- _Your assignment_
Write out exactly the lines below that run from the one containing "Definition splice (off" through the one containing "l <- load (if", both included, with no other lines.

*** Begin section ***

(* ===== verification/Kmain.v ===== *)
(** * The serial port's driver loop (Kern/Kernel/kmain.c)

    [uart_driver_pump] serves the command endpoint of the serial port: text to
    write, questions about the protocol, requests for handles, and it forwards
    received bytes to the event endpoint.  The port is two lists, the bytes
    sent and the bytes that wait to be read.  Addresses and handles the code
    finds in [g_kernel_task] are parameters, and so are the bytes a fresh
    [ks_ipc_msg_t] on the stack happens to hold. *)

From S2P Require Import Prelude Irq ObjHeap Cap Task Sched Ipc CoreApi Virtio.

(** uart_proto.h and intent_proto.h *)
Definition UART_TAG_WRITE : Z := 1.
Definition UART_TAG_RX_EVENT : Z := 2.
Definition UART_TAG_QUERY_INTENTS : Z := 3.
Definition UART_TAG_OPEN_CONTRACT : Z := 4.
Definition UART_CONTRACT_CMD : Z := 1.
Definition UART_CONTRACT_EVT : Z := 2.
Definition KS_INTENT_DIR_CALL : Z := 1.
Definition KS_INTENT_DIR_EVENT : Z := 2.

(** [ks_intent_desc_t], as its bytes. *)
Definition ks_intent_desc (intent_id direction max_len schema_id rights : Z) : list Z :=
  le 4 intent_id ++ le 4 direction ++ le 4 max_len ++ le 4 schema_id ++ le 4 rights.
Definition k_uart_intents : list (list Z) :=
  [ks_intent_desc UART_TAG_WRITE KS_INTENT_DIR_CALL KS_IPC_MSG_MAX 0 CAP_R_SEND;
   ks_intent_desc UART_TAG_RX_EVENT KS_INTENT_DIR_EVENT KS_IPC_MSG_MAX 0 CAP_R_RECV;
   ks_intent_desc UART_TAG_QUERY_INTENTS KS_INTENT_DIR_CALL 0 0 CAP_R_SEND].

Record pump_state (H : Type) := mkPump { pu_ipc : ipc_state H; pu_out : list Z; pu_in : list Z }.
Arguments mkPump {H}.
Arguments pu_ipc {H}.
Arguments pu_out {H}.
Arguments pu_in {H}.

(** [memcpy] into the data of a message, inside the array. *)
Definition splice (off : nat) (b l : list Z) : list Z := take off l ++ b ++ drop (off + length b) l.

Section ops.
Context {H : Type} {OH : ObjHeap H}.
(** [&g_kernel_cap_table] and the two handles of [g_kernel_task]. *)
Context (caps cmd_cap evt_cap : Z).
(** What the stack holds where [resp] and [evt] are. *)
Context (junk : ks_ipc_msg).
Abbreviation PM := (M (pump_state H)).

Definition pump_ipc : lens (pump_state H) (ipc_state H) := mkLens pu_ipc (λ x s, mkPump x (pu_out s) (pu_in s)).
Definition on_ipc {A} (m : M (ipc_state H) A) : PM A := zoom pump_ipc m.

(** [uart_write] of serial/uart.h *)
Definition uart_write (data : list Z) (len : Z) : PM unit :=
  l <- load (if len <=? Z.of_nat (length data) then Some (take (Z.to_nat len) data) else None) ;;
  modify (λ s, mkPump (pu_ipc s) (pu_out s ++ l) (pu_in s)).

(** [hal_uart_getc_nonblock] *)
Definition hal_uart_getc_nonblock : PM (option Z) :=
  s <- get_st ;;
  match pu_in s with
  | [] => ret None
  | ch :: l => put_st (mkPump (pu_ipc s) (pu_out s) l) ;;; ret (Some ch)
  end.

Definition query_intents : PM unit :=
  let max_count := Z.of_nat (length k_uart_intents) in
  let header_size := 4 in
  let max_fit := if header_size <? KS_IPC_MSG_MAX then (KS_IPC_MSG_MAX - header_size) / 20 else 0 in
  let count := if max_fit <? max_count then max_fit else max_count in
  let d := splice 0 (le 4 count) (ks_data junk) in
  let d := if 0 <? count then splice 4 (concat (take (Z.to_nat count) k_uart_intents)) d else d in
  on_ipc (ipc_send_cap caps evt_cap (Some (mkKsMsg UART_TAG_QUERY_INTENTS (u32 (header_size + count * 20)) d))) ;;;
  ret tt.

Definition open_contract (data : list Z) (len : Z) : PM unit :=
  if 8 <=? len then
    let kind := unle (take 4 data) in
    let rights := unle (take 4 (drop 4 data)) in
    let src := if kind =? UART_CONTRACT_CMD then cmd_cap else if kind =? UART_CONTRACT_EVT then evt_cap else CAP_HANDLE_INVALID in
    r <- (if negb (src =? CAP_HANDLE_INVALID) then
            c <- on_ipc (zoom cap_lens (cap_dup caps src caps rights true)) ;;
            ret match c with
                | inr h => (KS_STATUS_OK, h)
                | inl CAP_ERR_DENIED => (KS_STATUS_NO_RIGHTS, CAP_HANDLE_INVALID)
                | inl CAP_ERR_NO_MEM => (KS_STATUS_OUT_OF_MEMORY, CAP_HANDLE_INVALID)
                | inl _ => (KS_STATUS_INVALID_ARG, CAP_HANDLE_INVALID)
                end
          else ret (KS_STATUS_INVALID_ARG, CAP_HANDLE_INVALID)) ;;
    let '(resp_status, new_cap) := r in
    let d := splice 8 (le 8 new_cap) (splice 4 (le 4 0) (splice 0 (le 4 (u32 resp_status)) (ks_data junk))) in
    on_ipc (ipc_send_cap caps evt_cap (Some (mkKsMsg UART_TAG_OPEN_CONTRACT 16 d))) ;;;
    ret tt
  else ret tt.

(** One command. *)
Definition serve (msg : ks_ipc_msg) : PM unit :=
  if (ks_tag msg =? UART_TAG_WRITE) && (0 <? ks_len msg) then uart_write (ks_data msg) (ks_len msg)
  else if ks_tag msg =? UART_TAG_QUERY_INTENTS then query_intents
  else if ks_tag msg =? UART_TAG_OPEN_CONTRACT then open_contract (ks_data msg) (ks_len msg)
  else ret tt.

(** The loop over the commands ends at the first receive that is not OK. *)
Fixpoint command_loop (msg : ks_ipc_msg) (fuel : nat) : PM unit :=
  match fuel with
  | O => fault
  | S fuel =>
    r <- on_ipc (ipc_try_recv_cap caps cmd_cap (Some msg)) ;;
    match r with
    | (KS_IPC_OK, Some msg) => serve msg ;;; command_loop msg fuel
    | _ => ret tt
    end
  end.

Fixpoint rx_loop (fuel : nat) : PM unit :=
  match fuel with
  | O => fault
  | S fuel =>
    r <- hal_uart_getc_nonblock ;;
    match r with
    | None => ret tt
    | Some ch =>
      on_ipc (ipc_send_cap caps evt_cap (Some (mkKsMsg UART_TAG_RX_EVENT 1 (splice 0 [u8 ch] (ks_data junk))))) ;;;
      rx_loop fuel
    end
  end.

Definition uart_driver_pump (msg : ks_ipc_msg) (fuel : nat) : PM unit :=
  command_loop msg fuel ;;;
  n <- gets (λ s, length (pu_in s)) ;;
  rx_loop (S n).
End ops.

(** ** What the pump does *)

Lemma length_splice n off b l : (off + length b ≤ n)%nat → length l = n → length (splice off b l) = n.
Proof. intros Hb Hl. unfold splice. rewrite !length_app, length_take, length_drop. lia. Qed.

(** The commands that are answered, and the text of one. *)
Definition asks (p : payload) : bool := (p.1 =? UART_TAG_QUERY_INTENTS) || (p.1 =? UART_TAG_OPEN_CONTRACT) && (8 <=? Z.of_nat (length p.2)).
Definition text (p : payload) : list Z := if p.1 =? UART_TAG_WRITE then p.2 else [].
(** The messages received bytes become. *)
Definition rx_events (l : list Z) : list payload := (λ ch, (UART_TAG_RX_EVENT, [u8 ch])) <$> l.

Section spec.
Context {H : Type} {OH : ObjHeap H} (caps cmd_cap evt_cap : Z) (junk : ks_ipc_msg).
(** The two handles of the kernel: rights and endpoints. *)
Context (rc ec re ee : Z).
Context (Hcmd : 0 ≤ cmd_cap < 2 ^ 64) (Hevt : 0 ≤ evt_cap < 2 ^ 64) (Hrc : cap_rights_has rc CAP_R_RECV = true) (Hre : cap_rights_has re CAP_R_SEND = true).
Context (Hec : ec ≠ 0) (Hee : ee ≠ 0) (Hne : ec ≠ ee) (Hjunk : length (ks_data junk) = 128%nat).
Implicit Types (c : cpu_state) (s : ipc_state H) (box : Z → list payload).

Definition wired s : Prop :=
  is_Some (tables (ip_cap s) !! caps) ∧ cap_view (ip_cap s) caps cmd_cap = Some (CAP_TYPE_ENDPOINT, rc, ec) ∧
  cap_view (ip_cap s) caps evt_cap = Some (CAP_TYPE_ENDPOINT, re, ee) ∧ snd <$> registered s ee = Some false.

(** Handles stay what they are, and a new one is in the kernel's table and
    names one of the two endpoints with no right the kernel does not have. *)
Definition grown s s' : Prop :=
  ∀ t h, 0 ≤ h < 2 ^ 64 → cap_view (ip_cap s') t h = cap_view (ip_cap s) t h ∨
    cap_view (ip_cap s) t h = None ∧ t = caps ∧ ∃ r e mask, (r, e) ∈ [(rc, ec); (re, ee)] ∧ cap_view (ip_cap s') t h = Some (CAP_TYPE_ENDPOINT, Z.land r mask, e).

#[local] Instance grown_preorder : PreOrder grown.
Proof.
  split; [by intros s t h _; left|]. intros s1 s2 s3 G1 G2 t h Hh. destruct (G1 t h Hh) as [E1|(N1 & Et & r & e & mask & Hin & E1)].
  - destruct (G2 t h Hh) as [E2|(N2 & Et2 & r2 & e2 & m2 & Hin2 & E2)]; [left; congruence|]. right. split; [congruence|]. split; [done|]. by exists r2, e2, m2.
  - destruct (G2 t h Hh) as [E2|(N2 & _)]; [|congruence]. right. split; [done|]. split; [done|]. exists r, e, mask. split; [done|congruence].
Qed.

Lemma grown_view s s' t h v : grown s s' → 0 ≤ h < 2 ^ 64 → cap_view (ip_cap s) t h = Some v → cap_view (ip_cap s') t h = Some v.
Proof. intros G Hh E. destruct (G t h Hh) as [->|[N _]]; [done|congruence]. Qed.

Lemma grown_views_same s s' : view_same (ip_cap s) (ip_cap s') → grown s s'.
Proof. intros V t h Hh. left. by apply V. Qed.

(** What a request for a handle, of a kind and with a mask of rights, gets:
    status [st] and handle [h]. *)
Definition asked_kind (p : payload) : Z := unle (take 4 p.2).
Definition asked_rights (p : payload) : Z := unle (take 4 (drop 4 p.2)).
Definition of_kind (kind r e : Z) : Prop := kind = UART_CONTRACT_CMD ∧ r = rc ∧ e = ec ∨ kind = UART_CONTRACT_EVT ∧ r = re ∧ e = ee.
Definition granted s (p : payload) (st h : Z) : Prop :=
  if decide (st = KS_STATUS_OK) then
    ∃ r e, of_kind (asked_kind p) r e ∧ 0 < h < 2 ^ 64 ∧ cap_view (ip_cap s) caps h = Some (CAP_TYPE_ENDPOINT, Z.land r (asked_rights p), e)
  else h = CAP_HANDLE_INVALID.

(** The answer to a command, read in the state [s'] it leads to. *)
Definition answers s' (p r : payload) : Prop :=
  if p.1 =? UART_TAG_QUERY_INTENTS then r = (UART_TAG_QUERY_INTENTS, le 4 3 ++ concat k_uart_intents)
  else ∃ st h, r = (UART_TAG_OPEN_CONTRACT, le 4 (u32 st) ++ le 4 0 ++ le 8 h) ∧ granted s' p st h.

Lemma answers_mono s s' p r : grown s s' → answers s p r → answers s' p r.
Proof.
  intros G. unfold answers, granted. destruct (p.1 =? UART_TAG_QUERY_INTENTS); [done|]. intros (st & h & E & Hst). exists st, h. split; [done|].
  destruct (decide (st = KS_STATUS_OK)) as [_|_]; [|done]. destruct Hst as (r0 & e & Hk & Hh & Hv). exists r0, e. split; [done|]. split; [done|].
  eapply grown_view; [done|lia|done].
Qed.

(** After handling the commands [ps]: the answers are at the event endpoint,
    the text is on the port. *)
Record served (ps : list payload) (box : Z → list payload) (s : pump_state H) (box' : Z → list payload) (s' : pump_state H) : Prop := {
  sv_ok : ipc_ok (pu_ipc s') box';
  sv_wired : wired (pu_ipc s');
  sv_grown : grown (pu_ipc s) (pu_ipc s');
  sv_replies : ∃ replies, Forall2 (answers (pu_ipc s')) (filter asks ps) replies ∧ box' ee = box ee ++ replies;
  sv_others : ∀ e, e ≠ ec → e ≠ ee → box' e = box e;
  sv_out : pu_out s' = pu_out s ++ concat (text <$> ps);
  sv_in : pu_in s' = pu_in s;
}.

Lemma inv_caps s lv ql box rq X k lv' : ipc_inv s lv ql box rq X → cap_inv k lv' → lv' CEndpoint = lv CEndpoint → lv' CIpcMsg = lv CIpcMsg →
  (∀ t h r e, 0 ≤ h < 2 ^ 64 → cap_view k t h = Some (CAP_TYPE_ENDPOINT, r, e) → e ≠ 0 → is_Some (endpoints s !! e)) →
  ipc_inv (lset cap_lens k s) lv' ql box rq X.
Proof. intros I Hk E1 E2 Hv. pose proof I as []. split; cbn; try done; [by rewrite E1|by rewrite E2]. Qed.

Lemma wired_kept s s' : caps_kept s s' → snd <$> registered s' ee = Some false → wired s → wired s' ∧ grown s s'.
Proof.
  intros K Hr (W1 & W2 & W3 & _). split; [|apply grown_views_same; intros t h _; by apply caps_kept_view]. unfold wired. rewrite !(caps_kept_view s s') by done.
  destruct K as [-> _]. by split_and!.
Qed.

*** End section ***

- _Answer area_
Definition splice (off : nat) (b l : list Z) : list Z := take off l ++ b ++ drop (off + length b) l.

Section ops.
Context {H : Type} {OH : ObjHeap H}.
(** [&g_kernel_cap_table] and the two handles of [g_kernel_task]. *)
Context (caps cmd_cap evt_cap : Z).
(** What the stack holds where [resp] and [evt] are. *)
Context (junk : ks_ipc_msg).
Abbreviation PM := (M (pump_state H)).

Definition pump_ipc : lens (pump_state H) (ipc_state H) := mkLens pu_ipc (λ x s, mkPump x (pu_out s) (pu_in s)).
Definition on_ipc {A} (m : M (ipc_state H) A) : PM A := zoom pump_ipc m.

(** [uart_write] of serial/uart.h *)
Definition uart_write (data : list Z) (len : Z) : PM unit :=
  l <- load (if len <=? Z.of_nat (length data) then Some (take (Z.to_nat len) data) else None) ;;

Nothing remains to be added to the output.